Matic Alexandria, Bril Vera
The Ellen & Martin Prosserman Centre for Neuromuscular Diseases, University Health Network, University of Toronto, Toronto, ON, Canada.
Immunotherapy. 2025 Apr;17(5):309-316. doi: 10.1080/1750743X.2025.2491295. Epub 2025 Apr 25.

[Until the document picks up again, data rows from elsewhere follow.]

(* ===== verification/Tools.v ===== *)
(** The RAV tools of the command line ([cmd/sds/tools_rav.go]): creating a signed
    RAV as the value of the RAV header, and inspecting RAVs from the command line,
    a file or the standard input.

    Printed lines are the fields of [RAVDetails] and [RAVReport].  The clock, the
    random source and the file system are given by [ToolsEnv]; [eth.NewHash] and
    [eth.NewPrivateKey] are third-party code. *)
From S2P Require Import Prelude.
From S2P Require Import GoStd.
From S2P Require Import Base64.
From S2P Require Import External.
From S2P Require Import GRT.
From S2P Require Import Horizon.
From S2P Require Import Proto.
From S2P Require Import Repository.
From S2P Require Import Runtime.
From S2P Require Import Gateway.
From S2P Require Import InMemory.
From S2P Require Import AuthService.
From S2P Require Import Contracts.
From S2P Require Import Commands.
From S2P Require Import FundingProps.

(** [os.Stat] tells whether a path exists; [/dev/stdin] is read as a file. *)
Record ToolsEnv : Type := mkToolsEnv {
  te_UnixNano : Z;
  te_rand_Read : result go_error (list byte);
  te_Stat : string -> bool;
  te_ReadFile : string -> result go_error (list byte);
  eth_NewHash : string -> result go_error (list byte)
}.

(** What [create] prints: the RAV, its amount, the signer, the domain and the
    header value. *)
Record RAVDetails : Type := mkDetails {
  rd_RAV : RAV;
  rd_Signer : address;
  rd_Domain : Domain;
  rd_Base64 : string
}.

Inductive SignerLine : Type :=
  | SignerVerified (a : address)
  | SignerFailed (e : go_error)
  | SignerSkipped.

(** What [inspect] prints for one input. *)
Record RAVReport `{Uint256} : Type := mkReport {
  rr_CollectionID : CollectionID;
  rr_Payer : address;
  rr_ServiceProvider : address;
  rr_DataService : address;
  rr_Value : GRT;
  rr_ValueAggregate : option Z;
  (** nanoseconds, as the signed number [time.Unix] takes *)
  rr_Timestamp : Z;
  rr_Metadata : option (list byte);
  rr_Signature : signature;
  rr_Signer : SignerLine;
  rr_Domain : option Domain
}.

(** [copy(collectionID[:], h)] into 32 zero bytes. *)
Definition copy32 (h : list byte) : CollectionID := take 32 h ++ zeros (32 - length h).




Section Tools.
Context `{Uint256} `{CommandDeps} `{AuthDeps}.

Definition runToolsRAVCreate (e : ToolsEnv) (f : Flags) : result go_error RAVDetails :=
  let payerHex := MustGetString f "payer" in
  let serviceProviderHex := MustGetString f "service-provider" in
  let dataServiceHex := MustGetString f "data-service" in
  let collectorHex := MustGetString f "collector-address" in
  let chainID := MustGetUint64 f "chain-id" in
  let signerKeyHex := MustGetString f "signer-key" in
  let valueStr := MustGetString f "value" in
  let collectionIDHex := MustGetString f "collection-id" in
  let? _ := ensure (negb (String.eqb payerHex "")) "--payer is required" in
  let? _ := ensure (negb (String.eqb serviceProviderHex "")) "--service-provider is required" in
  let? _ := ensure (negb (String.eqb dataServiceHex "")) "--data-service is required" in
  let? _ := ensure (negb (String.eqb collectorHex "")) "--collector-address is required" in
  let? _ := ensure (negb (String.eqb signerKeyHex "")) "--signer-key is required" in
  let? payer := no_error (NewAddress payerHex) "invalid --payer address %q" in
  let? serviceProvider := no_error (NewAddress serviceProviderHex) "invalid --service-provider address %q" in
  let? dataService := no_error (NewAddress dataServiceHex) "invalid --data-service address %q" in
  let? collector := no_error (NewAddress collectorHex) "invalid --collector-address address %q" in
  let? signerKey := no_error (eth_NewPrivateKey signerKeyHex) "invalid --signer-key %q" in
  let? value := no_error (ParseGRT valueStr) "invalid --value %q" in
  let? collectionID :=
    (if negb (String.eqb collectionIDHex "")
     then let? h := no_error (eth_NewHash e collectionIDHex) "invalid --collection-id %q" in Ok (copy32 h)
     else wrap_err "generating random collection ID: %w" (te_rand_Read e)) in
  let rav := mkRAV collectionID payer serviceProvider dataService (wrap_u64 (te_UnixNano e))
               (Some (GRT_BigInt value)) [] in
  let domain := NewDomain chainID collector in
  let? signedRAV := wrap_err "signing RAV: %w" (horizon_Sign domain rav signerKey) in
  let protoSignedRAV := HorizonSignedRAVToProto (Some signedRAV) in
  let? protoBytes := wrap_err "marshaling proto: %w" (proto_Marshal protoSignedRAV) in
  let base64Encoded := StdEncodeToString protoBytes in
  Ok (mkDetails rav (key_address signerKey) domain base64Encoded).

(** Base64 in either alphabet, or the raw bytes; [readRAVFromStdin] reads
    [/dev/stdin] the same way. *)
Definition readRAVFromFile (e : ToolsEnv) (path : string) : result go_error (list byte) :=
  let? data := te_ReadFile e path in
  match StdDecodeString (String.string_of_list_byte data) with
  | Ok decoded => Ok decoded
  | Err _ => match RawURLDecodeString (String.string_of_list_byte data) with
             | Ok decoded => Ok decoded
             | Err _ => Ok data
             end
  end.

Definition readRAVFromStdin (e : ToolsEnv) : result go_error (list byte) :=
  let? data := te_ReadFile e "/dev/stdin" in
  match StdDecodeString (String.string_of_list_byte data) with
  | Ok decoded => Ok decoded
  | Err _ => match RawURLDecodeString (String.string_of_list_byte data) with
             | Ok decoded => Ok decoded
             | Err _ => Ok data
             end
  end.

Definition inspectRAV (e : ToolsEnv) (input : string) (domain : option Domain) : result go_error RAVReport :=
  let read :=
    if String.eqb input "-" then readRAVFromStdin e
    else if te_Stat e input then readRAVFromFile e input
    else match StdDecodeString input with
         | Ok ravData => Ok ravData
         | Err _ => RawURLDecodeString input
         end in
  let? ravData := wrap_err "failed to read RAV data: %w" read in
  let? protoRAV := wrap_err "failed to unmarshal protobuf: %w" (proto_Unmarshal ravData) in
  let? signedRAV := wrap_err "failed to convert RAV: %w" (ProtoSignedRAVToHorizon (Some protoRAV)) in
  match signedRAV, signedRAV ≫= Message with
  | Some signedRAV, Some m =>
      Ok {| rr_CollectionID := rav_CollectionID m;
            rr_Payer := rav_Payer m;
            rr_ServiceProvider := rav_ServiceProvider m;
            rr_DataService := rav_DataService m;
            rr_Value := NewGRTFromBigInt (rav_ValueAggregate m);
            rr_ValueAggregate := rav_ValueAggregate m;
            rr_Timestamp := wrap_s64 (rav_TimestampNs m);
            rr_Metadata := if (0 <? length (rav_Metadata m))%nat then Some (rav_Metadata m) else None;
            rr_Signature := Signature signedRAV;
            rr_Signer := match domain with
                         | Some d => match RecoverSigner signedRAV d with
                                     | Ok signerAddr => SignerVerified signerAddr
                                     | Err signerErr => SignerFailed signerErr
                                     end
                         | None => SignerSkipped
                         end;
            rr_Domain := domain |}
  | _, _ => Err GoPanic
  end.

Fixpoint inspect_each (e : ToolsEnv) (domain : option Domain) (args : list string) :
    list RAVReport * result go_error unit :=
  match args with
  | [] => ([], Ok tt)
  | input :: args =>
      match inspectRAV e input domain with
      | Err err => ([], Err (Wrapf "failed to inspect RAV %d (%s): %w" err))
      | Ok report => let '(reports, res) := inspect_each e domain args in (report :: reports, res)
      end
  end.

(** The reports printed before the command ended, and how it ended. *)
Definition runToolsRAVInspect (e : ToolsEnv) (f : Flags) (args : list string) :
    list RAVReport * result go_error unit :=
  let chainID := MustGetUint64 f "chain-id" in
  let collectorHex := MustGetString f "collector-address" in
  if negb (chainID =? 0) && negb (String.eqb collectorHex "") then
    match no_error (NewAddress collectorHex) "invalid --collector-address %q" with
    | Ok collector => inspect_each e (Some (NewDomain chainID collector)) args
    | Err err => ([], Err err)
    end
  else inspect_each e None args.
End Tools.

(** ** Proofs *)
Section Proofs.
Context `{Uint256Laws} `{EthLaws} `{!Geth} `{!CommandDeps} `{AuthDepsLaws}.
Abbreviation service := (AuthService InMemoryRepository).

Lemma copy32_length h : length (copy32 h) = 32%nat.
Proof. unfold copy32, zeros. rewrite length_app, length_take, length_replicate. lia. Qed.

(** What a successful [create] made of its flags. *)
Record created (e : ToolsEnv) (f : Flags) (d : RAVDetails) : Prop := {
  cr_value : exists g, ParseGRT (MustGetString f "value") = Ok g /\ rav_ValueAggregate (rd_RAV d) = Some (GRT_BigInt g);
  cr_wf : wf_rav (rd_RAV d);
  cr_metadata : rav_Metadata (rd_RAV d) = [];
  cr_signed : exists key sm data, key_address key = rd_Signer d /\ horizon_Sign (rd_Domain d) (rd_RAV d) key = Ok sm /\
    proto_Marshal (HorizonSignedRAVToProto (Some sm)) = Ok data /\ rd_Base64 d = StdEncodeToString data
}.

Lemma create_spec e f d :
  runToolsRAVCreate e f = Ok d -> (forall l, te_rand_Read e = Ok l -> length l = 32%nat) -> created e f d.
Proof.
  intros Hc Hrand. unfold runToolsRAVCreate in Hc.
  do 5 (apply rbind_Ok in Hc as (? & _ & Hc)).
  apply rbind_Ok in Hc as (payer & Hp%no_error_Ok%NewAddress_length & Hc).
  apply rbind_Ok in Hc as (sp & Hsp%no_error_Ok%NewAddress_length & Hc).
  apply rbind_Ok in Hc as (ds & Hds%no_error_Ok%NewAddress_length & Hc).
  apply rbind_Ok in Hc as (coll & _ & Hc). apply rbind_Ok in Hc as (key & _ & Hc).
  apply rbind_Ok in Hc as (g & Hg%no_error_Ok & Hc). apply rbind_Ok in Hc as (id & Hid & Hc).
  apply rbind_Ok in Hc as (sm & Hsm%wrap_err_Ok & Hc). apply rbind_Ok in Hc as (data & Hdata%wrap_err_Ok & Hc).
  apply Ok_inj in Hc as <-.
  assert (Hlen : length id = 32%nat).
  { case_match; [|by apply wrap_err_Ok, Hrand in Hid].
    apply rbind_Ok in Hid as (h & _ & [= <-]). apply copy32_length. }
  split; simpl; [by exists g | | done | by exists key, sm, data].
  unfold wf_rav; simpl. split_and!; [done.. | apply wrap_u64_range |].
  eexists; split; [done |]. apply GRT_BigInt_range.
Qed.

Lemma create_wire e f d :
  created e f d -> exists psr sm, decodeRAVFromHeader (rd_Base64 d) = Ok psr /\
    (exists data, rd_Base64 d = StdEncodeToString data /\ proto_Unmarshal data = Ok psr) /\
    ProtoSignedRAVToHorizon (Some psr) = Ok (Some sm) /\ Message sm = Some (rd_RAV d) /\
    RecoverSigner sm (rd_Domain d) = Ok (rd_Signer d).
Proof.
  intros [_ Hwf _ (key & sm & data & Hk & Hs & Hm & Hb)].
  destruct (RecoverSigner_Sign _ _ _ _ Hs) as (Em & Hlen & Erec). rewrite Hk in Erec.
  destruct sm as [m sig]. simpl in *. subst m.
  pose proof (SignedRAV_wire _ _ Hwf Hlen) as Ew. simpl in Ew, Hm.
  pose proof (proto_roundtrip _ _ Hm) as Hu.
  eexists _, _. split_and!; [|by exists data | exact Ew | done..].
  unfold decodeRAVFromHeader. by rewrite Hb, StdDecode_Encode.
Qed.
Lemma decode_newline s :
  StdDecodeString (String.string_of_list_byte (string_bytes s ++ [Byte.x0a])) = StdDecodeString s.
Proof.
  unfold Base64.DecodeString, string_bytes.
  assert (E : to_chars (String.string_of_list_byte (String.list_byte_of_string s ++ [Byte.x0a])) =
              to_chars s ++ ["010"%char]).
  { unfold String.string_of_list_byte, String.list_byte_of_string.
    rewrite String.list_ascii_of_string_of_list_ascii, List.map_app, map_map. f_equal.
    rewrite <- (map_id (to_chars s)) at 2. apply map_ext. apply ascii_of_byte_of_ascii. }
  by rewrite E, List.filter_app, app_nil_r.
Qed.

(** The report on a created RAV. *)
Definition report_of (d : RAVDetails) (value : GRT) (r : RAVReport) : Prop :=
  let m := rd_RAV d in
  rr_CollectionID r = rav_CollectionID m /\ rr_Payer r = rav_Payer m /\
  rr_ServiceProvider r = rav_ServiceProvider m /\ rr_DataService r = rav_DataService m /\
  rr_Value r = value /\ rr_ValueAggregate r = Some (GRT_BigInt value) /\
  rr_Timestamp r = wrap_s64 (rav_TimestampNs m) /\ rr_Metadata r = None /\
  rr_Signer r = SignerVerified (rd_Signer d) /\ rr_Domain r = Some (rd_Domain d).

Lemma inspect_created e f d e' input g :
  created e f d -> ParseGRT (MustGetString f "value") = Ok g ->
  (forall data, rd_Base64 d = StdEncodeToString data ->
     (if String.eqb input "-" then readRAVFromStdin e'
      else if te_Stat e' input then readRAVFromFile e' input
      else match StdDecodeString input with Ok x => Ok x | Err _ => RawURLDecodeString input end) = Ok data) ->
  exists r, inspectRAV e' input (Some (rd_Domain d)) = Ok r /\ report_of d g r.
Proof.
  intros Hc Hg Hread. destruct (create_wire _ _ _ Hc) as (psr & sm & _ & (data & Hb & Hu) & Ew & Em & Erec).
  destruct Hc as [(g' & Hg' & Hv) _ Hmd _]. rewrite Hg in Hg'. apply Ok_inj in Hg' as <-.
  unfold inspectRAV. rewrite (Hread _ Hb). cbn [wrap_err rbind]. rewrite Hu. cbn [wrap_err rbind].
  rewrite Ew. cbn [wrap_err rbind mbind option_bind]. rewrite Em, Erec. eexists. split; [reflexivity |].
  unfold report_of. simpl. rewrite Hv, Hmd, ToBig_NewGRTFromBigInt_id. done.
Qed.

End Proofs.

(** A plain number is an amount of GRT, not of base units. *)
Example raw_value_is_grt :
  match ParseGRT (H := Reference.uint256_ref) "1000000000000000000" with Ok g => GRT_BigInt g | Err _ => 0 end =
  10 ^ 18 * 10 ^ 18.
Proof. vm_compute. reflexivity. Qed.

(** ** A created RAV *)
Module ToolsWitness.
Import Reference ContractsReference FundingReference AuthWitness.

Definition strings : gmap string string := list_to_map [
  ("payer", pretty AuthWitness.payer); ("service-provider", pretty provider);
  ("data-service", pretty (fixed_bytes 20 3)); ("collector-address", pretty (fixed_bytes 20 9));
  ("signer-key", FundingWitness.hex_key 2); ("value", "0.00000000000000015 GRT")]%string.
Definition flags : Flags :=
  mkFlags (fun n => default ""%string (strings !! n)) (fun _ => false) (fun _ => 42161) (fun _ => 0) (fun _ => true)
    (fun _ => None).
Definition tools : ToolsEnv :=
  mkToolsEnv 12 (Ok (fixed_bytes 32 1)) (fun _ => false) (fun _ => Err (Errorf "no such file"))
    (fun _ => Err (Errorf "invalid hash")).
Definition details : RAVDetails :=
  mkDetails rav (key_address key) AuthWitness.domain (StdEncodeToString [Byte.x01; Byte.x02]).

Lemma tool_created : runToolsRAVCreate tools flags = Ok details.
Proof. vm_compute. reflexivity. Qed.
End ToolsWitness.

Import Reference ContractsReference FundingReference AuthWitness ToolsWitness.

Myasthenia gravis is a rare chronic autoimmune disorder affecting the post-synaptic neuromuscular junction, primarily mediated by pathogenic immunoglobulin G (IgG) targeting specific proteins like acetylcholine receptor (AChR), muscle-specific tyrosine kinase (MuSK), and low-density lipoprotein receptor-related protein 4 (LRP4). Modulating pathogenic IgG is a promising approach for disease management. Rozanolixizumab, a human IgG4 neonatal Fc receptor (FcRn) inhibitor, enhances the degradation of pathogenic IgG by 78%, marking a significant advancement in treating generalized myasthenia gravis. It offers effective management for patients with AChR or MuSK antibodies and is administered subcutaneously with mild to moderate adverse events. However, the safety and efficacy of rozanolixizumab require further validation through real-world post-marketing studies. If current trial results are confirmed, rozanolixizumab may become a preferred treatment option for myasthenia gravis in the near future. This review examines clinical trials evaluating the pharmacokinetics, efficacy, and safety of rozanolixizumab in patients with generalized myasthenia gravis and discusses ongoing trials and future research directions.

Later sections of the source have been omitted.